(Beginning of SOURCE MATERIAL)
Lemma apart_delete Xs k : apart Xs -> apart (delete k Xs).
Proof.
  intros HX i j X Y Hi Hj Hne.
  assert (Hd : forall i X, delete k Xs !! i = Some X ->
    Xs !! (if decide (i < k)%nat then i else S i) = Some X).
  { clear. intros i X. destruct (decide (i < k)%nat); [by rewrite list_lookup_delete_lt|].
    by rewrite list_lookup_delete_ge by lia. }
  apply (HX _ _ _ _ (Hd _ _ Hi) (Hd _ _ Hj)). repeat case_decide; lia.
Qed.

(** [m'] extends [m]. *)
Lemma content_extends m m' s : m ⊆ m' -> srefs s ⊆ dom m -> content m' s = content m s.
Proof.
  intros Hm Hs. destruct s as [l|]; [|done]. cbn in *.
  assert (is_Some (m !! l)) as [b Hb] by (apply elem_of_dom; set_solver).
  by rewrite Hb, (lookup_weaken _ _ _ _ Hb Hm).
Qed.

Lemma value_extends m m' r : m ⊆ m' -> refs r ⊆ dom m -> value m' r = value m r.
Proof. unfold refs, value. intros Hm Hr. rewrite !(content_extends m m'); set_solver. Qed.

Lemma appendNil_spec m b :
  let '(m', s) := appendNil m b in
  m ⊆ m' /\ content m' s = b /\ srefs s ## dom m /\ srefs s ⊆ dom m'.
Proof.
  unfold appendNil. destruct b as [|x b]; [cbn; set_solver|].
  pose proof (is_fresh (dom m)) as Hf. split_and!; cbn.
  - by apply insert_subseteq, not_elem_of_dom.
  - by rewrite lookup_insert_eq.
  - set_solver.
  - rewrite dom_insert. set_solver.
Qed.

(** A copy is equal, in memory that nothing else refers to. *)
Definition fresh_copy (m m' : memory) (r' : srecord) (v : Record_) : Prop :=
  m ⊆ m' /\ value m' r' = v /\ refs r' ## dom m /\ refs r' ⊆ dom m' /\
  srefs (sr_PubKey r') ## srefs (sr_Body r') ∪ srefs (sr_Sig r').

Lemma dom_sub (m m' : memory) : m ⊆ m' -> dom m ⊆ dom m'.
Proof. apply subseteq_dom. Qed.

(** Three copies one after the other, whatever their order. *)
Lemma three_copies m m1 m2 m3 s1 s2 s3 b1 b2 b3 :
  m ⊆ m1 /\ content m1 s1 = b1 /\ srefs s1 ## dom m /\ srefs s1 ⊆ dom m1 ->
  m1 ⊆ m2 /\ content m2 s2 = b2 /\ srefs s2 ## dom m1 /\ srefs s2 ⊆ dom m2 ->
  m2 ⊆ m3 /\ content m3 s3 = b3 /\ srefs s3 ## dom m2 /\ srefs s3 ⊆ dom m3 ->
  m ⊆ m3 /\ content m3 s1 = b1 /\ content m3 s2 = b2 /\ content m3 s3 = b3 /\
  srefs s1 ∪ srefs s2 ∪ srefs s3 ## dom m /\ srefs s1 ∪ srefs s2 ∪ srefs s3 ⊆ dom m3 /\
  srefs s2 ## srefs s1 ∪ srefs s3 /\ srefs s3 ## srefs s1 ∪ srefs s2.
Proof.
  intros (Hm1 & Hc1 & Hd1 & Hs1) (Hm2 & Hc2 & Hd2 & Hs2) (Hm3 & Hc3 & Hd3 & Hs3).
  assert (Hm13 : m1 ⊆ m3) by (by etrans).
  pose proof (dom_sub _ _ Hm1). pose proof (dom_sub _ _ Hm2). pose proof (dom_sub _ _ Hm3).
  split_and!.
  - by etrans.
  - by rewrite (content_extends m1 m3).
  - by rewrite (content_extends m2 m3).
  - done.
  - set_solver.
  - set_solver.
  - set_solver.
  - set_solver.
Qed.

Lemma cloneSlice_spec m s :
  srefs s ⊆ dom m ->
  let '(m', s') := cloneSlice m s in
  m ⊆ m' /\ content m' s' = content m s /\ srefs s' ## dom m /\ srefs s' ⊆ dom m'.
Proof.
  intros Hs. unfold cloneSlice. destruct s as [l|]; [|cbn; set_solver]. apply appendNil_spec.
Qed.

Lemma build_spec m r : let '(m', r') := build m r in fresh_copy m m' r' r.
Proof.
  unfold build. pose proof (appendNil_spec m (r_Body r)) as H1.
  destruct (appendNil m (r_Body r)) as [m1 s1]. pose proof (appendNil_spec m1 (r_PubKey r)) as H2.
  destruct (appendNil m1 (r_PubKey r)) as [m2 s2]. pose proof (appendNil_spec m2 (r_Sig r)) as H3.
  destruct (appendNil m2 (r_Sig r)) as [m3 s3].
  destruct (three_copies _ _ _ _ _ _ _ _ _ _ H1 H2 H3) as (Hm & E1 & E2 & E3 & Hd & Hs & Hk & _).
  unfold fresh_copy, refs, value. cbn. rewrite E1, E2, E3. by destruct r.
Qed.

Lemma cloneRecord_spec m r :
  refs r ⊆ dom m -> let '(m', r') := cloneRecord m r in fresh_copy m m' r' (value m r).
Proof.
  intros Hr. assert (srefs (sr_Body r) ⊆ dom m /\ srefs (sr_Sig r) ⊆ dom m /\
    srefs (sr_PubKey r) ⊆ dom m) as (Hb & Hg & Hp) by (unfold refs in Hr; set_solver).
  clear Hr. unfold cloneRecord. pose proof (cloneSlice_spec m (sr_Body r) Hb) as H1.
  destruct (cloneSlice m (sr_Body r)) as [m1 s1]. pose proof (proj1 H1) as Hm1.
  pose proof (cloneSlice_spec m1 (sr_Sig r) (transitivity Hg (dom_sub _ _ Hm1))) as H2.
  destruct (cloneSlice m1 (sr_Sig r)) as [m2 s2]. pose proof (transitivity Hm1 (proj1 H2)) as Hm2.
  pose proof (cloneSlice_spec m2 (sr_PubKey r) (transitivity Hp (dom_sub _ _ Hm2))) as H3.
  destruct (cloneSlice m2 (sr_PubKey r)) as [m3 s3].
  destruct (three_copies _ _ _ _ _ _ _ _ _ _ H1 H2 H3) as (Hm & E1 & E2 & E3 & Hd & Hs & _ & Hk).
  unfold fresh_copy, refs, value. cbn. clear H1 H2 H3.
  rewrite E1, E2, E3, (content_extends m m1), (content_extends m m2) by done.
  assert (Hu : srefs s1 ∪ srefs s3 ∪ srefs s2 = srefs s1 ∪ srefs s2 ∪ srefs s3)
    by (clear; set_solver).
  by rewrite Hu.
Qed.

Lemma held_alloc w e r : separate w -> (e, r) ∈ held w -> refs r ⊆ dom (mem w).
Proof. intros Hw Hr. by eapply se_alloc. Qed.

Lemma values_extends w m' :
  separate w -> mem w ⊆ m' -> prod_map id (value m') <$> held w = values w.
Proof.
  intros Hw Hm. unfold values. apply list_fmap_ext. intros i [e r] Hi. unfold prod_map. cbn.
  f_equal. apply value_extends; [done|].
  apply (held_alloc w e); [done|]. by eapply list_elem_of_lookup_2.
Qed.

(** ** Every step keeps them apart *)

Lemma separate_take w m' r' v e :
  separate w -> fresh_copy (mem w) m' r' v ->
  let w' := mkWorld m' (held w ++ [(e, r')]) (shows e r' ∪ reach w) in
  separate w' /\ values w' = values w ++ [(e, v)].
Proof.
  intros Hw (Hm & Hv & Hd & Hs & Hk). pose proof (dom_sub _ _ Hm) as Hdom.
  pose proof (shows_refs e r') as Hsh. cbv zeta. split.
  - assert (Hcell : forall (P : exposure -> srecord -> Prop), P e r' ->
      (forall e0 r0, (e0, r0) ∈ held w -> P e0 r0) ->
      forall e0 r0, (e0, r0) ∈ held w ++ [(e, r')] -> P e0 r0).
    { intros P HP HQ e0 r0 [Hin|[= -> ->]%list_elem_of_singleton]%elem_of_app; auto. }
    destruct Hw as [Hh Ha Hr Hkey Hap]. split; cbn [mem held reach].
    + apply Hcell.
      * assert (Hown : hidden e r' ## shows e r')
          by (destruct e; unfold hidden, shows, refs; clear -Hk; set_solver).
        pose proof (hidden_refs e r'). set_solver.
      * intros e0 r0 Hin. pose proof (Hh _ _ Hin). pose proof (Ha _ _ Hin).
        pose proof (hidden_refs e0 r0). set_solver.
    + apply Hcell; [done|]. intros e0 r0 Hin. pose proof (Ha _ _ Hin). set_solver.
    + set_solver.
    + by apply Hcell.
    + rewrite fmap_app. apply apart_snoc; [done|].
      intros Y ([e0 r0] & -> & Hin)%list_elem_of_fmap. pose proof (Ha _ _ Hin). cbn. set_solver.
  - unfold values. cbn [mem held]. rewrite fmap_app. f_equal; [by apply values_extends|].
    cbn. by rewrite Hv.
Qed.

Lemma publishRecord_build m r body :
  r_Body r = content m body -> publishRecord m r body = build m r.
Proof. unfold publishRecord, build. by intros ->. Qed.

Lemma synth_copy m r :
  r_Body r = [] -> r_PubKey r = [] -> r_Sig r = [] ->
  fresh_copy m m (mkSrecord r None None None) r.
Proof. destruct r. cbn. intros -> -> ->. unfold fresh_copy, refs. cbn. set_solver. Qed.

Lemma altered_refl v : altered v v.
Proof. destruct v as [e r]. split; [done|]. exists (r_Body r), (r_PubKey r), (r_Sig r). by destruct r. Qed.

(** A write changes what a slice reads as only if it is to its buffer, and never its length. *)
Lemma content_write (m : memory) l b old s :
  m !! l = Some old -> length b = length old ->
  length (content (<[l := b]> m) s) = length (content m s) /\
  (l ∉ srefs s -> content (<[l := b]> m) s = content m s).
Proof.
  intros Hold Hlen. destruct s as [l'|]; [|done]. cbn. destruct (decide (l = l')) as [<-|Hne].
  - rewrite lookup_insert_eq, Hold. split; [exact Hlen | set_solver].
  - by rewrite lookup_insert_ne.
Qed.

Lemma altered_write (m : memory) l b old e r :
  m !! l = Some old -> length b = length old -> l ∉ hidden e r ->
  altered (e, value m r) (e, value (<[l := b]> m) r).
Proof.
  intros Hold Hlen Hl. split; [done|].
  exists (content (<[l:=b]> m) (sr_Body r)), (content (<[l:=b]> m) (sr_PubKey r)),
    (content (<[l:=b]> m) (sr_Sig r)).
  split; [done|]. cbn [snd value r_Body r_PubKey r_Sig].
  split_and!; try (by apply (content_write _ _ _ old)).
  - intros ->. apply (content_write _ _ _ old); [done..|]. unfold hidden, refs in Hl. set_solver.
  - intros Hne. split; apply (content_write _ _ _ old); try done;
      destruct e; try done; unfold hidden, refs in Hl; set_solver.
Qed.

Lemma separate_write w l b old :
  separate w -> l ∈ reach w -> mem w !! l = Some old -> length b = length old ->
  let w' := mkWorld (<[l := b]> (mem w)) (held w) (reach w) in
  separate w' /\ Forall2 altered (values w) (values w').
Proof.
  intros Hw Hl Hold Hlen. cbv zeta. split.
  - destruct Hw as [Hh Ha Hr Hk Hap]. split; cbn [mem held reach]; try done;
      [intros e r Hin; specialize (Ha e r Hin)|]; rewrite dom_insert; set_solver.
  - unfold values. cbn [mem held]. apply Forall2_fmap, Forall_Forall2_diag, Forall_forall.
    intros [e r] Hin. apply (altered_write _ _ _ old); [done..|].
    pose proof (se_hidden w Hw e r Hin). set_solver.
Qed.

Lemma separate_role w i e r :
  separate w -> held w !! i = Some (e, r) ->
  separate (mkWorld (mem w) (<[i := (keyShown e, r)]> (held w)) (srefs (sr_PubKey r) ∪ reach w)).
Proof.
  intros [Hh Ha Hr Hk Hap] Hi. pose proof (list_elem_of_lookup_2 _ _ _ Hi) as Hin.
  assert (Hold : forall j e' r', <[i := (keyShown e, r)]> (held w) !! j = Some (e', r') ->
    exists e0, held w !! j = Some (e0, r') /\ hidden e' r' ⊆ hidden e0 r').
  { intros j e' r' [(-> & [= <- <-] & _)|[_ Hj]]%list_lookup_insert_Some; [|eauto].
    exists e. split; [done|]. destruct e; unfold keyShown, hidden, refs; set_solver. }
  split; cbn [mem held reach].
  - intros e' r' [j Hj]%list_elem_of_lookup_1. destruct (decide (i = j)) as [<-|Hne].
    + rewrite list_lookup_insert_eq in Hj by (by eapply lookup_lt_Some). injection Hj as <- <-.
      specialize (Hh _ _ Hin). specialize (Hk _ _ Hin).
      destruct e; unfold keyShown, hidden, refs in *; set_solver.
    + rewrite list_lookup_insert_ne in Hj by done.
      specialize (Hh _ _ (list_elem_of_lookup_2 _ _ _ Hj)).
      assert (Hx : refs r' ## refs r).
      { apply (Hap j i); [by rewrite list_lookup_fmap, Hj | by rewrite list_lookup_fmap, Hi | done]. }
      pose proof (hidden_refs e' r'). unfold refs in Hx at 2. set_solver.
  - intros e' r' [j Hj]%list_elem_of_lookup_1. destruct (Hold _ _ _ Hj) as (e0 & H0 & _).
    by eapply Ha, list_elem_of_lookup_2.
  - specialize (Ha _ _ Hin). unfold refs in Ha. set_solver.
  - intros e' r' [j Hj]%list_elem_of_lookup_1. destruct (Hold _ _ _ Hj) as (e0 & H0 & _).
    by eapply Hk, list_elem_of_lookup_2.
  - rewrite list_fmap_insert, list_insert_id; [done|]. by rewrite list_lookup_fmap, Hi.
Qed.

Lemma separate_drop w i : separate w -> separate (mkWorld (mem w) (delete i (held w)) (reach w)).
Proof.
  intros [Hh Ha Hr Hk Hap].
  assert (Hsub : forall c, c ∈ delete i (held w) -> c ∈ held w).
  { intros c. by apply (sublist_subseteq _ _ (sublist_delete _ _)). }
  split; cbn [mem held reach]; eauto. rewrite list_fmap_delete. by apply apart_delete.
Qed.

Lemma separate_give w i e r :
  separate w -> held w !! i = Some (e, r) ->
  let w' := mkWorld (cloneRecord (mem w) r).1 (held w) (refs (cloneRecord (mem w) r).2 ∪ reach w) in
  separate w' /\ values w' = values w.
Proof.
  intros Hw Hi. cbv zeta.
  pose proof (cloneRecord_spec (mem w) r (held_alloc w e r Hw (list_elem_of_lookup_2 _ _ _ Hi))) as Hc.
  destruct (cloneRecord (mem w) r) as [m' r']. destruct Hc as (Hm & Hv & Hd & Hs & _).
  pose proof (dom_sub _ _ Hm) as Hdom. cbn [fst snd]. split; [|by apply (values_extends w)].
  destruct Hw as [Hh Ha Hr Hk Hap]. split; cbn [mem held reach]; try done.
  - intros e0 r0 Hin. pose proof (hidden_refs e0 r0). specialize (Hh _ _ Hin).
    specialize (Ha _ _ Hin). set_solver.
  - intros e0 r0 Hin. specialize (Ha _ _ Hin). set_solver.
  - set_solver.
Qed.

Lemma separate_make w l b :
  separate w -> mem w !! l = None ->
  let w' := mkWorld (<[l := b]> (mem w)) (held w) ({[l]} ∪ reach w) in
  separate w' /\ values w' = values w.
Proof.
  intros Hw Hl. assert (Hm : mem w ⊆ <[l := b]> (mem w)) by (by apply insert_subseteq).
  split; [|by apply (values_extends w)].
  destruct Hw as [Hh Ha Hr Hk Hap]. pose proof (proj2 (not_elem_of_dom (mem w) l) Hl).
  split; cbn [mem held reach]; try done.
  - intros e r Hin. pose proof (hidden_refs e r). specialize (Hh _ _ Hin).
    specialize (Ha _ _ Hin). set_solver.
  - intros e r Hin. specialize (Ha _ _ Hin). rewrite dom_insert. set_solver.
  - rewrite dom_insert. set_solver.
Qed.

Lemma separate_step cfg w l w' :
  separate w -> step cfg w l w' -> separate w' /\ spec l (values w) (values w').
Proof.
  intros Hw Hs.
  destruct Hs as [b l Hl|l b old Hl Hold Hlen|r body _ Hb|r e|r Hb Hk Hg|i e r _ Hi Hatt|i|i e r Hi];
    cbn [spec].
  - destruct (separate_make w l b Hw Hl) as [Hsep ->]. split; [exact Hsep|].
    apply Forall_Forall2_diag, Forall_true, altered_refl.
  - by apply (separate_write w l b old).
  - rewrite publishRecord_build by done.
    pose proof (build_spec (mem w) r) as Hc. destruct (build (mem w) r) as [m' r'].
    pose proof (separate_take w m' r' r Private Hw Hc) as Ht. cbn [shows] in Ht.
    by rewrite (left_id_L ∅ (∪)) in Ht.
  - pose proof (build_spec (mem w) r) as Hc. destruct (build (mem w) r) as [m' r'].
    by apply separate_take.
  - pose proof (separate_take w (mem w) _ r Private Hw (synth_copy (mem w) r Hb Hk Hg)) as Ht.
    cbn [shows] in Ht. by rewrite (left_id_L ∅ (∪)) in Ht.
  - split; [by apply (separate_role w i e)|]. exists e, (value (mem w) r).
    unfold values. cbn [mem held]. rewrite list_lookup_fmap, Hi, list_fmap_insert. done.
  - split; [by apply separate_drop|]. unfold values. cbn [mem held]. apply list_fmap_delete.
  - destruct (separate_give w i e r Hw Hi) as (Hsep & Hv). split; [exact Hsep|].
    rewrite Hv. split; [|done]. apply list_elem_of_fmap. exists (e, value (mem w) r).
    split; [done|]. apply list_elem_of_fmap. exists (e, r). split; [done|].
    by eapply list_elem_of_lookup_2.
Qed.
(End of SOURCE MATERIAL)
- TASK OBJECTIVE -
Using the word "Private" as the filter, copy each matching line from the material.

- WRITTEN REPLY -
    pose proof (separate_take w m' r' r Private Hw Hc) as Ht. cbn [shows] in Ht.
  - pose proof (separate_take w (mem w) _ r Private Hw (synth_copy (mem w) r Hb Hk Hg)) as Ht.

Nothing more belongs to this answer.